1985 public information film about the “Colorado Beetle”, which destroys potato crops. They’re not native to the UK, so if they arrive, it’s important to do something about them as soon as possible. They are so dangerous to potatoes that Allied forces considered using them as a weapon against Germany during WWII, and it’s true that you are supposed to take the Colorado Beetle to a police station if you find one. I don’t know whether you’re allowed to squash it first.
Three posters from the American Legacy Foundation’s “Truth” campaign to reduce youth smoking. Until 2014, Truth concentrated on encouraging young people to protest against the tobacco industry’s lies and unethical marketing. These posters refer to tobacco company documents which used very offensive consumer profiling.
A PIF from SIRE in the Netherlands, called “Give kids their game back” about why parents shouldn’t ruin sports for their children. According to the website, parents causing trouble during children’s sport (such as behaving aggressively and attacking the referee or opposing team) is such a big problem in the Netherlands that SIRE has run at least two national campaigns about this subject.
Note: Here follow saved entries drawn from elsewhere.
Lemma runs_FlushDB : runs ns (confined db) False (FlushDB db).
Proof.
  eapply (runs_meets ns); [intros; by eapply meets_FlushDB|intros; cbv beta].
  apply respects_maps_to; [apply _|]. intros a. split; [done|]. intros k Hk. simpl.
  apply option_eq. intros e. rewrite map_lookup_filter_Some. naive_solver.
Qed.

Lemma runs_FlushAll : runs ns anything False FlushAll.
Proof.
  eapply (runs_meets ns); [intros; by eapply meets_FlushAll|intros; cbv beta].
  by apply respects_maps_to; [apply _|].
Qed.

Lemma runs_DBSize : runs ns eq False (DBSize db).
Proof.
  eapply (runs_meets ns); [intros; by eapply meets_DBSize|intros; cbv beta].
  by apply respects_maps_to; [apply _|].
Qed.

Lemma runs_RandomKey : runs ns eq False (RandomKey db).
Proof.
  eapply (runs_meets ns); [intros; by eapply meets_RandomKey|intros; cbv beta].
  intros a r a' [[-> Hr]|[Hdb ->]]; (split; [done|]); [naive_solver|auto with runs].
Qed.
(** KEYS may panic, on a pattern with an unterminated class. *)
Lemma runs_Keys pattern : runs ns eq (pattern_tokens pattern = None) (Keys pattern db).
Proof.
  destruct (pattern_tokens pattern) as [ts|] eqn:Hts.
  - apply (runs_mono ns eq eq False); [done..|].
    eapply (runs_meets ns); [intros; by eapply meets_Keys|intros; cbv beta].
    intros a r a' [[-> (l & -> & _)]|[-> ?]]; auto with runs.
  - intros σ Hr. unfold Keys. eapply wp_nowMs_idle; [done|]. intros σ' Hr' Hc. apply wp_err_bind.
    assert (∀ r : result (list string), ready ns σ' ∧ abs (unix_milli ns) (com σ) = abs (unix_milli ns) (com σ') ∧
      (r = inl Panic → @None (list token) = None)) as Hend by by rewrite Hc.
    eapply wp_query_all; [by destruct Hr' as [_ [Hw _]]; simpl; rewrite Hw| |intros; apply Hend].
    intros rows _. apply (wp_for_each _ (λ _ _ σ'', σ'' = σ')); [done| |intros acc σ'' ->; apply Hend].
    intros done k todo acc σ'' _ ->. destruct (matchGlob pattern k); [apply wp_ret; done|apply Hend..].
Qed.
End whole.

(** ** Handlers *)

(** The operations of the store, for the handlers that call them. *)
#[export] Hint Resolve runs_Get runs_Set runs_Expire runs_PExpire runs_TTL runs_PTTL runs_Persist
  runs_Type runs_IncrBy runs_Append runs_StrLen runs_LPush runs_RPush runs_LPop runs_RPop runs_LLen
  runs_LRange runs_LIndex runs_LSet runs_LInsert runs_HSet runs_HGet runs_HDel runs_HExists
  runs_HGetAll runs_HKeys runs_HVals runs_HLen runs_HMGet runs_SAdd runs_SRem runs_SMembers
  runs_SIsMember runs_SCard runs_SUnion runs_SInter runs_SDiff runs_ZAdd runs_ZRem runs_ZScore
  runs_ZRank runs_ZRange runs_ZRangeByScore runs_ZCard runs_ZCount runs_ZIncrBy runs_Del runs_Exists
  runs_Rename runs_FlushDB runs_FlushAll runs_DBSize runs_RandomKey : runs.

Section handlers.
Context `{Unicode} (ns : Z).

(** [h] runs on any arguments of the length its registration asks for. *)
Definition handles (R : Z → relation keyspace) (min : Z) (h : storeHandler) : Prop :=
  ∀ db args, min ≤ Z.of_nat (length args) → runs ns (R db) False (h db args).

Lemma runs_arg R bad `{!PreOrder R} args i : 0 ≤ i < Z.of_nat (length args) → runs ns R bad (arg args i).
Proof.
  intros Hi. apply runs_checked; [done|]. unfold go_index. rewrite decide_True by lia.
  destruct (lookup_lt_is_Some_2 args (Z.to_nat i)) as [v ->]; [lia|]. by eexists.
Qed.

Lemma runs_args_from R bad `{!PreOrder R} args i :
  0 ≤ i ≤ Z.of_nat (length args) → runs ns R bad (args_from args i).
Proof. intros Hi. apply runs_checked; [done|]. rewrite go_slice_some by lia. by eexists. Qed.

Lemma parse_int_range s n : parse_int s = Some n → int64_ok n.
Proof. apply parse_int_ok. Qed.

(** One step through a handler. *)
Ltac handler_step :=
  lazymatch goal with
  | |- runs _ _ _ (err_bind _ _) => apply runs_bind; [apply _| |intros ?]
  | |- runs _ _ _ (on_store _ _) => apply runs_on_store; [apply _| |intros ?]
  | |- runs _ _ _ (ok _) => apply runs_ok; apply _
  | |- runs _ _ _ (arg _ _) => apply runs_arg; [apply _|lia]
  | |- runs _ _ _ (args_from _ _) => apply runs_args_from; [apply _|lia]
  | |- runs _ _ _ (int_arg _ _ _) => unfold int_arg
  | |- runs _ _ _ (two_ints _ _ _ _) => unfold two_ints
  | |- runs _ _ _ (if decide _ then _ else _) => case_decide
  | |- runs _ _ _ (let _ := _ in _) => cbv zeta
  | |- runs _ _ _ (if ?b then _ else _) => destruct b
  | |- runs _ _ _ (match parse_int ?s with _ => _ end) => destruct (parse_int s) eqn:?
  | |- runs _ _ _ (match ParseFloat ?s with _ => _ end) => destruct (ParseFloat s)
  | |- runs _ eq _ _ => by eauto with runs
  | |- _ => first
      [ by eauto with runs
      | apply (runs_mono ns eq _ False False); [by intros ? ? ->|done|by eauto with runs] ]
  end.

Tactic Notation "handler" reference(h) := intros db args Hargs; unfold h; repeat handler_step.

(** An int64 argument bounds [LRem]'s count. *)
Hint Resolve parse_int_range runs_LRem : runs.

Lemma handles_Get : handles (λ _, eq) 2 cmdGet.
Proof. handler cmdGet. Qed.
Lemma handles_Del : handles confined 2 cmdDel.
Proof. handler cmdDel. Qed.
Lemma handles_Exists : handles (λ _, eq) 2 cmdExists.
Proof. handler cmdExists. Qed.
Lemma handles_Expire : handles confined 3 cmdExpire.
Proof. handler cmdExpire. Qed.
Lemma handles_PExpire : handles confined 3 cmdPExpire.
Proof. handler cmdPExpire. Qed.
Lemma handles_TTL : handles (λ _, eq) 2 cmdTTL.
Proof. handler cmdTTL. Qed.
Lemma handles_PTTL : handles (λ _, eq) 2 cmdPTTL.
Proof. handler cmdPTTL. Qed.
Lemma handles_Persist : handles confined 2 cmdPersist.
Proof. handler cmdPersist. Qed.
Lemma handles_Type : handles (λ _, eq) 2 cmdType.
Proof. handler cmdType. Qed.
Lemma handles_DBSize : handles (λ _, eq) 1 cmdDBSize.
Proof. handler cmdDBSize. Qed.
Lemma handles_FlushDB : handles confined 1 cmdFlushDB.
Proof. handler cmdFlushDB. Qed.
Lemma handles_FlushAll : handles (λ _, anything) 1 cmdFlushAll.
Proof. handler cmdFlushAll. Qed.
Lemma handles_RandomKey : handles (λ _, eq) 1 cmdRandomKey.
Proof. handler cmdRandomKey. Qed.
Lemma handles_Incr : handles confined 2 cmdIncr.
Proof. handler cmdIncr. Qed.
Lemma handles_IncrBy : handles confined 3 cmdIncrBy.
Proof. handler cmdIncrBy. Qed.
Lemma handles_Decr : handles confined 2 cmdDecr.
Proof. handler cmdDecr. Qed.
Lemma handles_DecrBy : handles confined 3 cmdDecrBy.
Proof. handler cmdDecrBy. Qed.
Lemma handles_SetNX : handles confined 3 cmdSetNX.
Proof. handler cmdSetNX. Qed.
Lemma handles_GetSet : handles confined 3 cmdGetSet.
Proof. handler cmdGetSet. Qed.
Lemma handles_Append : handles confined 3 cmdAppend.
Proof. handler cmdAppend. Qed.
Lemma handles_StrLen : handles (λ _, eq) 2 cmdStrLen.
Proof. handler cmdStrLen. Qed.
Lemma handles_LPush : handles confined 3 cmdLPush.
Proof. handler cmdLPush. Qed.
Lemma handles_RPush : handles confined 3 cmdRPush.
Proof. handler cmdRPush. Qed.
Lemma handles_LPop : handles confined 2 cmdLPop.
Proof. handler cmdLPop. Qed.
Lemma handles_RPop : handles confined 2 cmdRPop.
Proof. handler cmdRPop. Qed.
Lemma handles_LLen : handles (λ _, eq) 2 cmdLLen.
Proof. handler cmdLLen. Qed.
Lemma handles_LRange : handles (λ _, eq) 4 cmdLRange.
Proof. handler cmdLRange. Qed.
Lemma handles_LIndex : handles (λ _, eq) 3 cmdLIndex.
Proof. handler cmdLIndex. Qed.
Lemma handles_LSet : handles confined 4 cmdLSet.
Proof. handler cmdLSet. Qed.
Lemma handles_LInsert : handles confined 5 cmdLInsert.
Proof. handler cmdLInsert. Qed.
Lemma handles_LRem : handles confined 4 cmdLRem.
Proof. handler cmdLRem. Qed.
Worrying radio advert from 2006 about paedophiles on the internet
I don’t understand this video. It says “Remember, you’re not the only one on the road.” So, why is there no traffic and no pedestrians anywhere in sight?
Why don’t they make these road safety adverts anymore? They were the best.
This film promoted a scheme for disabled drivers to carry a flag that they could use to get help if their car broke down. The scheme lasted for only two years because it attracted thieves to vulnerable disabled people. In the words of Applemask who uploaded the video: “You can still get emergency HELP flags, though, in motor factors shops and what have you, only they're not government issued and don't have a ruddy great wheelchair logo printed on them.”
Made by BP/Castrol Pakistan, who found a creative way to get around the problem of limited budget.
The comics are lying to you. Batman doesn’t fight the bad guys all by himself, he just calls Crimestoppers and lets them take care of it.
WWI Australian propaganda poster
This campaign by NOAS (Norwegian Organisation for Asylum Seekers) highlights the problem of people being rejected for asylum even when there are good reasons for them to be allowed to stay. In this film, a man who has escaped from Gaza tries to tell the judges on a reality show why they should choose him to “win” and stay in Norway. But they’re not convinced, and he is competing with a lot of other people. On the campaign website, you can read profiles of the different “contestants”, all based on real cases that NOAS deals with.